### Directions for this task
Copy exactly the stretch of data below from the line with "saved_contexts sim <> [] ->" through the line with "cbn [Prober.brightnessLoop SplitFinder.addSample].", including both of those lines.

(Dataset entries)
===============

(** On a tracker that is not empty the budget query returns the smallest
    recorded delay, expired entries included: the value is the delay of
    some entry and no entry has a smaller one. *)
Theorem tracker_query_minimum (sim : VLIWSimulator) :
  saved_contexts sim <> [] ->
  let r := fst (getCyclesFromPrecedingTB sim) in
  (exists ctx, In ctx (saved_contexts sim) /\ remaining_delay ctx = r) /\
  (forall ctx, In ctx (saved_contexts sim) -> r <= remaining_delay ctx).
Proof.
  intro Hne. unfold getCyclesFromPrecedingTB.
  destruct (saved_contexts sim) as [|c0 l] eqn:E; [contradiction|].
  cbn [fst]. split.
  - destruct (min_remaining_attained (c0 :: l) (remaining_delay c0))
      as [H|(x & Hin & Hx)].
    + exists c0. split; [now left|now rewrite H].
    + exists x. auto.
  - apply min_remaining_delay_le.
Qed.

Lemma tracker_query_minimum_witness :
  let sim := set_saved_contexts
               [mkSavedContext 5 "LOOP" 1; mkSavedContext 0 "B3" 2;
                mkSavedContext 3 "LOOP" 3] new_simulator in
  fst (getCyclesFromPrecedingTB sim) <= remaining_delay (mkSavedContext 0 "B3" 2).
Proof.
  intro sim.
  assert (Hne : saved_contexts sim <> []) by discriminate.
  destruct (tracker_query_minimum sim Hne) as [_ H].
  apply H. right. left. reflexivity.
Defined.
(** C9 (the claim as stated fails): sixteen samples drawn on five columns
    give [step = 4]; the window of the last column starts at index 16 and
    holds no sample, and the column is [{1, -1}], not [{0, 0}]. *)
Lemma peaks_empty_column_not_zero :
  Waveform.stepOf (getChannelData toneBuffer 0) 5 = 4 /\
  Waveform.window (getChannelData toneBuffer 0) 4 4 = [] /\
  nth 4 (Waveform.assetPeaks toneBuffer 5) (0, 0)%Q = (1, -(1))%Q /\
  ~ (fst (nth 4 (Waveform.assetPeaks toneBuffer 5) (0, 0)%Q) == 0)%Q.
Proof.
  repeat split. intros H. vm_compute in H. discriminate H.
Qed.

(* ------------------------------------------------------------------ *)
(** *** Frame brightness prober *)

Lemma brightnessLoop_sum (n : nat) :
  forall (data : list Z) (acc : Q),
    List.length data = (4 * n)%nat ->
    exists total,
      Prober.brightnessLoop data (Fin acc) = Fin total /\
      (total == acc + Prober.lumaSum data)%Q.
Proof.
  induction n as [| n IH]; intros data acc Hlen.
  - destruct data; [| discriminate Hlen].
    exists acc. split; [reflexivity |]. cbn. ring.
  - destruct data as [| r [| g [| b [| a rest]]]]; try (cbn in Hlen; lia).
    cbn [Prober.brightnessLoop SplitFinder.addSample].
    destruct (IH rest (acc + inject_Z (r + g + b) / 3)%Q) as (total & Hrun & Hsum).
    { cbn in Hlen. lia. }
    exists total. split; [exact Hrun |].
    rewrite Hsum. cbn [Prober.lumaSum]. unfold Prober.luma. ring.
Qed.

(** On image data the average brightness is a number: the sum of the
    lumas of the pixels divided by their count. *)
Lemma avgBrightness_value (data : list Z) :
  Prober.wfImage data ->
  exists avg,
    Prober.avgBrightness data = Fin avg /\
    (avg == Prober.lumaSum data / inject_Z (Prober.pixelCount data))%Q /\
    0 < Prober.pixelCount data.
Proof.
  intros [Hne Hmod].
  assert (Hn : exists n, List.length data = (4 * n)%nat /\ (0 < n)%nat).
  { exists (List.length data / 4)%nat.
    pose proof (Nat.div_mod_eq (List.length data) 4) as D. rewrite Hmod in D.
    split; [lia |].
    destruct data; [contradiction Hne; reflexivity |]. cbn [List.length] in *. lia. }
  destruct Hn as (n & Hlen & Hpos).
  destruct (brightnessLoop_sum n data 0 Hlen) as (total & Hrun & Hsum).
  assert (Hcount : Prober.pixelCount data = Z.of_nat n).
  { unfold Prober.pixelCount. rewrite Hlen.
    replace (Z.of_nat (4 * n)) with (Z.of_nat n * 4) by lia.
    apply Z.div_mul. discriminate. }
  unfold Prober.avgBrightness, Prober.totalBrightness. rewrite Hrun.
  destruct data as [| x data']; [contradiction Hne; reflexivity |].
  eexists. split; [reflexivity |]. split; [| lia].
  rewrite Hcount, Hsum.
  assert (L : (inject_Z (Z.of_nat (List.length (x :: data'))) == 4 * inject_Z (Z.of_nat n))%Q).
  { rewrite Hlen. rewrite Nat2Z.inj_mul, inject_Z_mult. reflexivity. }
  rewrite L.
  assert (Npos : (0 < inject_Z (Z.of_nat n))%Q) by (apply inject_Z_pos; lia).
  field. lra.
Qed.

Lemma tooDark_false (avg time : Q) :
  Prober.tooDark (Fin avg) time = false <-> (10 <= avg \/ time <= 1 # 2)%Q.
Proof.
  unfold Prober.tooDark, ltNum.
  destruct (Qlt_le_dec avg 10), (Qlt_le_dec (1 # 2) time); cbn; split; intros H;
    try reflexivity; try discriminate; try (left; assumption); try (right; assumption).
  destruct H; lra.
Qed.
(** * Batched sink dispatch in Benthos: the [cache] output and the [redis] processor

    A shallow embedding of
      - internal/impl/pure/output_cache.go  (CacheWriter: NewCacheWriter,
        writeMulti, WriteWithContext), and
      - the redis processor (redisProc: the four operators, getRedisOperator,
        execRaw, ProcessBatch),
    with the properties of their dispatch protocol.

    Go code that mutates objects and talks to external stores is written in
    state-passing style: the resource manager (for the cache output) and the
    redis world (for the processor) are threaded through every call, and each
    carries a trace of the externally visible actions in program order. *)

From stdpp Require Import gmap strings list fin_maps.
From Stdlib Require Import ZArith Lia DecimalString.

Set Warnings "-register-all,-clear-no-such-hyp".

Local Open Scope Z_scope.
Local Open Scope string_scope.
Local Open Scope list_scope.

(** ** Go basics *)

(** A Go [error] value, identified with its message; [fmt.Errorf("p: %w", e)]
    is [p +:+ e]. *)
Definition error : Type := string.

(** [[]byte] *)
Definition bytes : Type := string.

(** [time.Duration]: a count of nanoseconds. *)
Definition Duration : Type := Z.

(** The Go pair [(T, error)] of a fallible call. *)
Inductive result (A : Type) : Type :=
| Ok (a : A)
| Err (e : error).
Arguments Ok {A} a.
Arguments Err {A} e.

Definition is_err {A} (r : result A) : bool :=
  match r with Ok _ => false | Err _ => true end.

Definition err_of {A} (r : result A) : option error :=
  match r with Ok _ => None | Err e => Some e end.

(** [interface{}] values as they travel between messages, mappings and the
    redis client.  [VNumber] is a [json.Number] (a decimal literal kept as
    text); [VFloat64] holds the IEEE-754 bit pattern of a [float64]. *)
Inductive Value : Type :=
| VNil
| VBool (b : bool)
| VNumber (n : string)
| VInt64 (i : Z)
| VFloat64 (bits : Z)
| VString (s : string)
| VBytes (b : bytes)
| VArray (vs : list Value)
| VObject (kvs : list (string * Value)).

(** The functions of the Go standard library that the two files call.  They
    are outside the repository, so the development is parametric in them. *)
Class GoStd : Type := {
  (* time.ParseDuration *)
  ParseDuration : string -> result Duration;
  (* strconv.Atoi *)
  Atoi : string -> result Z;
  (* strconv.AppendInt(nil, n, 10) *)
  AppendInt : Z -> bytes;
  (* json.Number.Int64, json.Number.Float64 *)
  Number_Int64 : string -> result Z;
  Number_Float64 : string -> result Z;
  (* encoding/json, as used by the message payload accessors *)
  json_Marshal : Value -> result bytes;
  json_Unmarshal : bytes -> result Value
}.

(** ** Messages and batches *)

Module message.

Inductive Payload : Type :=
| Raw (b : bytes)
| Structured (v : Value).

===============

### Your solution
  saved_contexts sim <> [] ->
  let r := fst (getCyclesFromPrecedingTB sim) in
  (exists ctx, In ctx (saved_contexts sim) /\ remaining_delay ctx = r) /\
  (forall ctx, In ctx (saved_contexts sim) -> r <= remaining_delay ctx).
Proof.
  intro Hne. unfold getCyclesFromPrecedingTB.
  destruct (saved_contexts sim) as [|c0 l] eqn:E; [contradiction|].
  cbn [fst]. split.
  - destruct (min_remaining_attained (c0 :: l) (remaining_delay c0))
      as [H|(x & Hin & Hx)].
    + exists c0. split; [now left|now rewrite H].
    + exists x. auto.
  - apply min_remaining_delay_le.
Qed.

Lemma tracker_query_minimum_witness :
  let sim := set_saved_contexts
               [mkSavedContext 5 "LOOP" 1; mkSavedContext 0 "B3" 2;
                mkSavedContext 3 "LOOP" 3] new_simulator in
  fst (getCyclesFromPrecedingTB sim) <= remaining_delay (mkSavedContext 0 "B3" 2).
Proof.
  intro sim.
  assert (Hne : saved_contexts sim <> []) by discriminate.
  destruct (tracker_query_minimum sim Hne) as [_ H].
  apply H. right. left. reflexivity.
Defined.
(** C9 (the claim as stated fails): sixteen samples drawn on five columns
    give [step = 4]; the window of the last column starts at index 16 and
    holds no sample, and the column is [{1, -1}], not [{0, 0}]. *)
Lemma peaks_empty_column_not_zero :
  Waveform.stepOf (getChannelData toneBuffer 0) 5 = 4 /\
  Waveform.window (getChannelData toneBuffer 0) 4 4 = [] /\
  nth 4 (Waveform.assetPeaks toneBuffer 5) (0, 0)%Q = (1, -(1))%Q /\
  ~ (fst (nth 4 (Waveform.assetPeaks toneBuffer 5) (0, 0)%Q) == 0)%Q.
Proof.
  repeat split. intros H. vm_compute in H. discriminate H.
Qed.

(* ------------------------------------------------------------------ *)
(** *** Frame brightness prober *)

Lemma brightnessLoop_sum (n : nat) :
  forall (data : list Z) (acc : Q),
    List.length data = (4 * n)%nat ->
    exists total,
      Prober.brightnessLoop data (Fin acc) = Fin total /\
      (total == acc + Prober.lumaSum data)%Q.
Proof.
  induction n as [| n IH]; intros data acc Hlen.
  - destruct data; [| discriminate Hlen].
    exists acc. split; [reflexivity |]. cbn. ring.
  - destruct data as [| r [| g [| b [| a rest]]]]; try (cbn in Hlen; lia).
    cbn [Prober.brightnessLoop SplitFinder.addSample].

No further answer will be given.